Eine kurze Funktionsübersicht
Das C64 Studio bietet ähnliche Funktionen, wie das CBM prg Studio. In einer Entwicklungsumgebung habt ihr wieder viele nützliche Tools vereint, natürlich gibt es auch Syntax-Highlighting, Autovervollständigen usw.
Das Herzstück ist in meinen Augen der auf der ACME-Syntax basierende Assembler, der dank seines mathematischen Parsers auch komplexe Berechnungen während der Programmerstellung erlaubt. Sehr hilfreich ist z. B. auch, dass man nach einer Assemblierung den „Wert“ von Konstanten und Label sieht, sobald man die Maus „draufstellt“ und dass das Autovervollständigen dann auch eingebundene Sourcedateien beachtet. Mehr dazu gibt es unter „Umstieg aufs C64 Studio!“ und „Vom CBM prg Studio zum C64 Studio“.
Das C64 Studio wurde übrigens mit dem .NET Framework erstellt. Wer sich für den Quellcode des C64 Studios interessiert, findet diesen mittlerweile auf GitHub.
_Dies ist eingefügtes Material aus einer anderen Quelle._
(** * The settings *)

(** A setting put in force. *)
Definition put_setting (p : Params) (s : Setting) : Params :=
  match s with
  | BlockSize v => Params_block_size p v
  | SectorSize v => Params_sector_size p v
  | DataSize v => Params_size p v
  | AgCount v => Params_agcount p v
  | AgSize v => set_agsize p v
  | InodeSize v => Params_inode_size p v
  | MaxPct v => set_imaxpct p v
  | Sparse b => set_features p (set_sparse b)
  | Nrext64 b => set_features p (set_nrext64 b)
  | Uuid u => Params_uuid p u
  | Checksums => p
  | Finobt b => set_features p (set_finobt b)
  | Rmapbt b => set_features p (set_rmapbt b)
  | Reflink b => set_features p (set_reflink b)
  | Inobtcount b => set_features p (set_inobtcount b)
  | Bigtime b => set_features p (set_bigtime b)
  end.

Lemma latest_snoc {A} (f : Setting -> option A) l s :
  latest f (l ++ [s]) = match f s with Some a => Some a | None => latest f l end.
Proof.
  unfold latest. rewrite omap_app. cbn. destruct (f s); [by rewrite last_snoc | by rewrite app_nil_r].
Qed.

Lemma asked_snoc l s label : asked (l ++ [s]) label = put_setting (asked l label) s.
Proof. unfold asked. rewrite !latest_snoc. by destruct s. Qed.

Lemma asked_foldl l : asked l None = foldl put_setting Params_new l.
Proof.
  induction l as [|s l IH] using rev_ind; [done|]. by rewrite asked_snoc, foldl_app, IH.
Qed.

Section Parser.
Variable parse_str : string -> option buf.

(** What the command does with an option of a switch. *)
Definition switch_opt (w : Switch) : Params -> string -> string -> cli Params :=
  match w with
  | Block => block_opt
  | Sector => sector_opt
  | Data => data_opt
  | Inodes => inode_opt
  | Meta => meta_opt parse_str
  end.

Lemma written_read w s o : written parse_str w s o -> opt_ok o /\
  forall p, switch_opt w p (fst (opt_pair o)) (snd (opt_pair o)) = Good (put_setting p s).
Proof.
  intros H. destruct H as [v t H|v t H|v t H|v H|v t H|v t H|v H|b t H|b t H|u t H Hc|t H|b t H|b t H|b t H|b t H|b t H];
    try (apply size_word_read in H as (E & R & C); [|lia]);
    try (apply flag_word_read in H as (E & C));
    try (pose proof (number_word_read _ _ H) as E; pose proof (pretty_no_comma v (proj1 H)) as C);
    (split; [by repeat split|]); intros p; cbn [opt_pair fst snd default id];
    unfold switch_opt, block_opt, sector_opt, data_opt, inode_opt, meta_opt, parse_uuid;
    cbn [String.eqb Ascii.eqb Bool.eqb andb]; rewrite ?E; cbn [mbind cli_bind]; rewrite ?u32_id by done; try done.
  - by rewrite H.
  - unfold parse_bool in E. destruct (String.eqb _ "1"); [done|]. by destruct (String.eqb _ "0").
Qed.

Lemma each_opt_app f p l l' : each_opt f p (l ++ l') = (p ← each_opt f p l; each_opt f p l').
Proof.
  revert p. induction l as [|[k v] l IH]; intros p; [done|]. cbn [app each_opt].
  destruct (f p k v) as [p1|]; [|done]. apply IH.
Qed.

(** A group of settings, and the groups of a switch. *)
Lemma group_read w settings opts : Forall2 (written parse_str w) settings opts ->
  Forall opt_ok opts /\
  forall p, each_opt (switch_opt w) p (opt_pair <$> opts) = Good (foldl put_setting p settings).
Proof.
  induction 1 as [|s o settings opts H _ [IH1 IH2]]; [by split|].
  destruct (written_read w s o H) as [Ho Hp]. split; [by constructor|]. intros p.
  rewrite fmap_cons. specialize (Hp p). destruct (opt_pair o) as [k v] eqn:E. cbn [each_opt fst snd foldl] in *.
  rewrite Hp. cbn [mbind cli_bind]. apply IH2.
Qed.

Lemma switch_read w groups words p : spelled parse_str w groups words ->
  each_opt (switch_opt w) p (subopts words) = Good (foldl put_setting p (mjoin groups)).
Proof.
  intros (opts & H & ->). assert (Forall (Forall opt_ok) opts) as Hok.
  { induction H as [|g os groups opts H _ IH]; constructor; [by eapply group_read | done]. }
  rewrite (subopts_pairs opts Hok). clear Hok. revert p.
  induction H as [|g os groups opts H _ IH]; intros p; [done|]. cbn [mjoin list_join].
  rewrite fmap_app, each_opt_app, foldl_app, (proj2 (group_read w g os H)). apply IH.
Qed.

Lemma options_read c l : asks_for parse_str c l -> params parse_str c = Good (asked l (c_label c)).
Proof.
  intros (b & s & d & i & m & -> & Hb & Hs & Hd & Hi & Hm). unfold params.
  pose proof (switch_read Block b _ Params_new Hb) as E. cbn [switch_opt] in E. rewrite E. cbn [mbind cli_bind].
  set (p1 := foldl _ _ _). pose proof (switch_read Sector s _ p1 Hs) as E1. cbn [switch_opt] in E1.
  rewrite E1. cbn [mbind cli_bind]. set (p2 := foldl _ p1 _).
  pose proof (switch_read Data d _ p2 Hd) as E2. cbn [switch_opt] in E2. rewrite E2. cbn [mbind cli_bind].
  set (p3 := foldl _ p2 _). pose proof (switch_read Inodes i _ p3 Hi) as E3. cbn [switch_opt] in E3.
  rewrite E3. cbn [mbind cli_bind]. set (p4 := foldl _ p3 _).
  pose proof (switch_read Meta m _ p4 Hm) as E4. cbn [switch_opt] in E4. rewrite E4. cbn [mbind cli_bind].
  f_equal. subst p1 p2 p3 p4. set (l := mjoin b ++ _).
  change (asked l (c_label c)) with (set_label_option (asked l None) (c_label c)). subst l.
  by rewrite asked_foldl, !foldl_app.
Qed.
End Parser.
Bei der Erstellung von Assembler- und BASIC-Programmen werdet ihr u. a. von den folgenden Tools unterstützt, die das C64 Studio bereits mitbringt.
Sprite-Editor
Wie der Name bereits verrät, erlaubt euch dieser Editor das Erstellen von ein- und mehrfarbigen (Muliticolor) Sprites. Auf dem Layer-Tab könnt ihr die Sprites testweise positionieren, um z. B. aus mehreren Sprites zusammengesetzte Figuren bzw. Objekte zu kontrollieren.
Zeichensatz-Editor
Hiermit könnt ihr eigene Zeichensätze (auch wieder ein- oder mehrfarbig) entwerfen und verwalten.
Screen-Editor
Einzelne, einfache Bildschirme (z. B. Level für ein Spiel) lassen sich mit diesem Editor erstellen. Dabei könnt ihr natürlich auch auf einen selbsterstellten Zeichensatz (s. vorheriger Punkt) zurückgreifen.
Map-Editor
Hier könnt ihr zunächst Tiles (dies sind größere, aus mehreren Zeichen bestehende, Bauteile) erstellen…
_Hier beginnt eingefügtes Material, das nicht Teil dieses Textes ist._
(** The dict [_extract_container_info] returns, by key. *)
Record container_info : Type := {
  info_id : value;
  info_name : value;
  info_image : value;
  info_exit_code : option Z;
  info_attributes : dict
}.

Definition _extract_container_info (raw : dict) : result container_info :=
  attrs <- _safe_get_actor_attributes raw ;;
  let container_id :=
    py_or (get raw "id")
      (py_or (get raw "ID") (py_or (get attrs "container") (get attrs "id"))) in
  let name := py_or (get attrs "name") (py_or (get attrs "container") VNone) in
  let image := py_or (get attrs "image") (py_or (get attrs "image.name") VNone) in
  let exit_code := scan_exit_code attrs raw ["exitCode"; "exit_code"; "exit"] in
  Ok {| info_id := container_id;
        info_name := name;
        info_image := image;
        info_exit_code := exit_code;
        info_attributes := attrs |}.

(** The raw action [parse_event] reads: [Action], else [action], else
    [status]. *)
Definition raw_action_of (raw : dict) : value :=
  py_or (get raw "Action") (py_or (get raw "action") (get raw "status")).

Definition parse_event (now : float) (raw : value) : result (option NormalizedEvent) :=
  match raw with
  | VDict d =>
      domain <- dot_lower (py_or (get d "Type") (py_or (get d "type") (VStr "unknown"))) ;;
      action <- _normalize_action (raw_action_of d) ;;
      if negb (truthy action) then Ok None
      else
        ts <- _to_timestamp now raw ;;
        try_except
          (if (domain =? "container")%string then
             info <- _extract_container_info d ;;
             Ok (Some {| domain := domain;
                         action := action;
                         id := py_or (info_id info) (VStr "<unknown>");
                         name := info_name info;
                         image := info_image info;
                         exit_code := info_exit_code info;
                         timestamp := ts;
                         attributes := info_attributes info;
                         raw := d |})
           else
             let resource_id := py_or (get d "id") (py_or (get d "ID") VNone) in
             attributes <- _safe_get_actor_attributes d ;;
             Ok (Some {| domain := domain;
                         action := action;
                         id := py_or resource_id (VStr "<unknown>");
                         name := get attributes "name";
                         image := get attributes "image";
                         exit_code := None;
                         timestamp := ts;
                         attributes := attributes;
                         raw := d |}))
          (fun _ => Ok None)
  | _ => Ok None
  end.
und mit diesen dann eure Maps (z. B. die Level für ein Spiel) aufbauen. Auch hier könnt ihr natürlich wieder selbsterstellte Zeichensätze verwenden.
Grafik-Editor
Für eigene BITMAPs könnt ihr diesen Editor verwenden. Er stellt aktuell allerdings keinen Ersatz für ein „echtes“ Grafikprogramm dar! Aber um mal einen Blick auf eine Grafik zu werfen oder eine Kleinigkeit zu korrigieren reicht er.
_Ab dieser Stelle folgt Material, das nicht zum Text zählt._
Lemma requiredLoop_appends (image : string) (af : AttestorFetcher W)
    (attestations : list PGPAttestation) (all names : list string) :
  (∀ name, In name names → In name all) →
  ∀ violations,
    appends
      (λ c, match c with
            | Call_GetAttestor name => In name all
            | _ => False
            end)
      (requiredLoop image af attestations names violations).
Proof.
  induction names as [|name names IH]; intros Hsub violations;
    [apply appends_ret|].
  cbn [requiredLoop].
  apply appends_bind.
  { apply appends_perform. apply Hsub. left. reflexivity. }
  intros [a [err|]]; [apply appends_ret|].
  destruct a as [a|]; [|apply appends_ret].
  destruct (hasRequiredAttestation image a attestations) as [ok [err|]];
    [apply appends_ret|].
  apply IH. intros n Hn. apply Hsub. right. exact Hn.
Qed.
Die Toolfenster könnt ihr übrigens, ganz nach euren Vorlieben, als „freies“ Fenster oder beliebig angedockt verwenden. Die Tools sind leider teilweise etwas hackelig in der Bedienung. Ihr könnt natürlich auch auf externe Tools (z. B. Char Pad, Sprite Pad, usw.) zurückgreifen. Diese bieten häufig einen größeren Funktionsumfang, da sich die jeweiligen Entwickler nur auf das eine Programm konzentrieren müssen.
Download & Installation
Ihr könnt das C64 Studio kostenlos auf Georgs Seite herunterladen, über eine kleine Spende würde er sich aber bestimmt freuen.
Alternativ könnt ihr auch den direkten Downloadlink nehmen, der führt immer zur aktuellen Version.
Da wir gleich WinVICE mit dem C64 Studio verknüpfen wollen, solltet ihr dies bereits eingerichtet haben. Werft anderenfalls erstmal einen Blick auf den Beitrag WinVICE: Erste Schritte.
Installation
Sehr schön ist, dass ihr das C64 Studio, so wie bereits WinVICE, nicht installieren müsst. Ihr braucht nur das ZIP entpacken und könnt gleich loslegen.
Nach dem Entpacken findet ihr im neuen Ordner C64StudioRelease das Programm C64Studio.exe. Dies könnt ihr per Doppelklick starten.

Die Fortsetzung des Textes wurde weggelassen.